• _Exercise_
Each line below with the word "ForallOrdPairs" needs to be copied.

== Information supplied

(** What a counted continuation proves of the ledger's answer. *)
Lemma qualifying_reset i : isQualifyingContinuation i = true →
  ∃ e t, ci_evidence i = Some e ∧ ev_lastUsedAt e = Some t ∧
  match ci_resetAtMs i with reset_undefined => True | reset_at ms => ms ≤ t | reset_infinity => False end.
Proof.
  rewrite /isQualifyingContinuation. intros H. apply andb_true_iff in H as [_ H]. destruct (ci_evidence i) as [e|]; last done.
  apply andb_true_iff in H as [[_ H]%andb_true_iff _]. destruct (ev_lastUsedAt e) as [t|] eqn:Ht; last done.
  apply andb_true_iff in H as [H _]. exists e, t. split; [done|split; [done|]]. destruct (ci_resetAtMs i); [done|lia|done].
Qed.

(** C32. A reset fences the evidence before it, forever: whatever resets were noted before and after
    a request took its snapshot, and however many of them the ledger (of at most 1024 entries) has pruned, a
    continuation counts as a hit or a miss only if its capacity was not reset since the snapshot
    and its evidence is not older than any reset of the capacity. *)
Theorem reset_fences_evidence before after capacityId i :
  let l0 := note_all before createKvEvictionResetLedger in
  let l := note_all after l0 in
  ci_resetAtMs i = resetMs l capacityId (snapshot l0) → is_Some (evictionContinuationKind i) →
  usable_capacity capacityId = true →
  (length (lg_resetAtByCapacity l) ≤ 1024)%nat ∧
  (∀ ms, ¬ In (capacityId, ms) (resets_of after)) ∧
  ∃ e t, ci_evidence i = Some e ∧ ev_lastUsedAt e = Some t ∧ ∀ ms, In (capacityId, ms) (resets_of before) → ms ≤ t.
Proof.
  intros l0 l Hr Hk Hu. rewrite /evictionContinuationKind in Hk. destruct (isQualifyingContinuation i) eqn:Hq; last by destruct Hk.
  destruct (resets_ok (resets_of before) [] _ empty_ledger_ok) as (h0 & Hok0 & _ & Hin0). rewrite -note_all_resets app_nil_r in Hok0. fold l0 in Hok0.
  destruct (resets_ok (resets_of after) _ l0 Hok0) as (h1 & Hok1 & _ & Hin1). rewrite -note_all_resets in Hok1. fold l in Hok1.
  destruct (qualifying_reset i Hq) as (e & t & He & Ht & Hlt). rewrite Hr in Hlt.
  split; [apply Hok1|split].
  - intros ms Hin. destruct (Hin1 _ _ Hin Hu) as (g & Hg & Hh).
    destruct (covered_answer l capacityId ms g (snapshot l0)) as [Hinf _]; first (apply Hok1, in_or_app; by left).
    by rewrite Hinf in Hlt.
  - exists e, t. split; [done|split; [done|]]. intros ms Hin. destruct (Hin0 _ _ Hin Hu) as (g & _ & Hh).
    destruct (covered_answer l capacityId ms g (snapshot l0)) as [_ [Hinf|(m & Hm & Hle)]]; first (apply Hok1, in_or_app; by right).
    + by rewrite Hinf in Hlt.
    + rewrite Hm in Hlt. lia.
Qed.

(** ** The buffer *)

Definition flying_capacities (f : Feedback) : list jstr := map fl_capacityId (fb_flights f).

Record pending_ok (now : Z) (flying : list jstr) (c : jstr) (e : Pending) : Prop := {
  eo_bounded : (length (pe_items e) ≤ KV_EVICTION_MAX_OBSERVATIONS_PER_FLUSH)%nat;
  eo_distinct : NoDup (map it_sessionId (pe_items e));
  eo_armed : ∃ due, pe_timer e = Some due ∧ ∀ last, pe_lastFlush e = Some last → last ≤ now ∧ last + KV_EVICTION_FLUSH_MIN_INTERVAL_MS ≤ due;
  eo_writing : pe_writing e = true ↔ c ∈ flying;
}.

(** Two flushes of one capacity, the earlier first. *)
Definition flush_spaced (a b : jstr * Z) : Prop := a.1 = b.1 → a.2 + KV_EVICTION_FLUSH_MIN_INTERVAL_MS ≤ b.2.

Record feedback_ok (now : Z) (f : Feedback) : Prop := {
  fo_size : (length (fb_pending f) ≤ MAX_PENDING_CAPACITIES)%nat;
  fo_entries : ∀ c e, map_get c (fb_pending f) = Some e → pending_ok now (flying_capacities f) c e;
  fo_flights : NoDup (flying_capacities f);
  fo_flying : fb_stopped f = false → ∀ c, c ∈ flying_capacities f → is_Some (map_get c (fb_pending f));
  fo_past : fb_stopped f = false → ∀ c t, In (c, t) (fb_flushes f) →
    (∃ e last, map_get c (fb_pending f) = Some e ∧ pe_lastFlush e = Some last ∧ t ≤ last) ∨ t + KV_EVICTION_FLUSH_MIN_INTERVAL_MS ≤ now;
  fo_spaced : ForallOrdPairs flush_spaced (fb_flushes f);
  fo_stopped : fb_stopped f = true → fb_pending f = [];
}.

Lemma feedback_later now clock f : now ≤ clock → feedback_ok now f → feedback_ok clock f.
Proof.
  intros Hle [H1 H2 H3 H4 H5 H6 H7]. split; try done.
  - intros c e He. destruct (H2 c e He) as [Hb Hd (due & Hdue & Hl) Hw]. split; try done. exists due. split; first done.
    intros last Hlast. pose proof (Hl _ Hlast). lia.
  - intros Hs c t Hin. destruct (H5 Hs c t Hin) as [H|H]; [by left|right; lia].
Qed.

Lemma stop_feedback_ok now f : feedback_ok now f → feedback_ok now (stop_feedback f).
Proof. intros H. split; cbn; try done; [lia|apply H|apply H]. Qed.

Lemma map_set_set {K V} `{!EqDecision K} (k : K) (v w : V) m : map_set k v (map_set k w m) = map_set k v m.
Proof.
  induction m as [|[k' v'] m IH]; cbn; first by rewrite decide_True.
  case_decide; cbn; [by rewrite decide_True|rewrite decide_False //; by f_equal].
Qed.

Lemma set_length_in {K V} `{!EqDecision K} (k : K) (v : V) m : is_Some (map_get k m) → length (map_set k v m) = length m.
Proof.
  induction m as [|[k' v'] m IH]; cbn; first by intros [].
  case_decide; cbn; [done|]. intros Hk. by rewrite IH.
Qed.

Lemma FOP_snoc {A} (R : A → A → Prop) l x : ForallOrdPairs R l → (∀ a, In a l → R a x) → ForallOrdPairs R (l ++ [x]).
Proof.
  intros H. induction H as [|a l Ha Hl IH]; cbn; intros Hx; first by repeat constructor.
  constructor; last by (apply IH; auto). apply Forall_app. split; [done|by constructor; auto].
Qed.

====

• _Expected answer_
  fo_spaced : ForallOrdPairs flush_spaced (fb_flushes f);
Lemma FOP_snoc {A} (R : A → A → Prop) l x : ForallOrdPairs R l → (∀ a, In a l → R a x) → ForallOrdPairs R (l ++ [x]).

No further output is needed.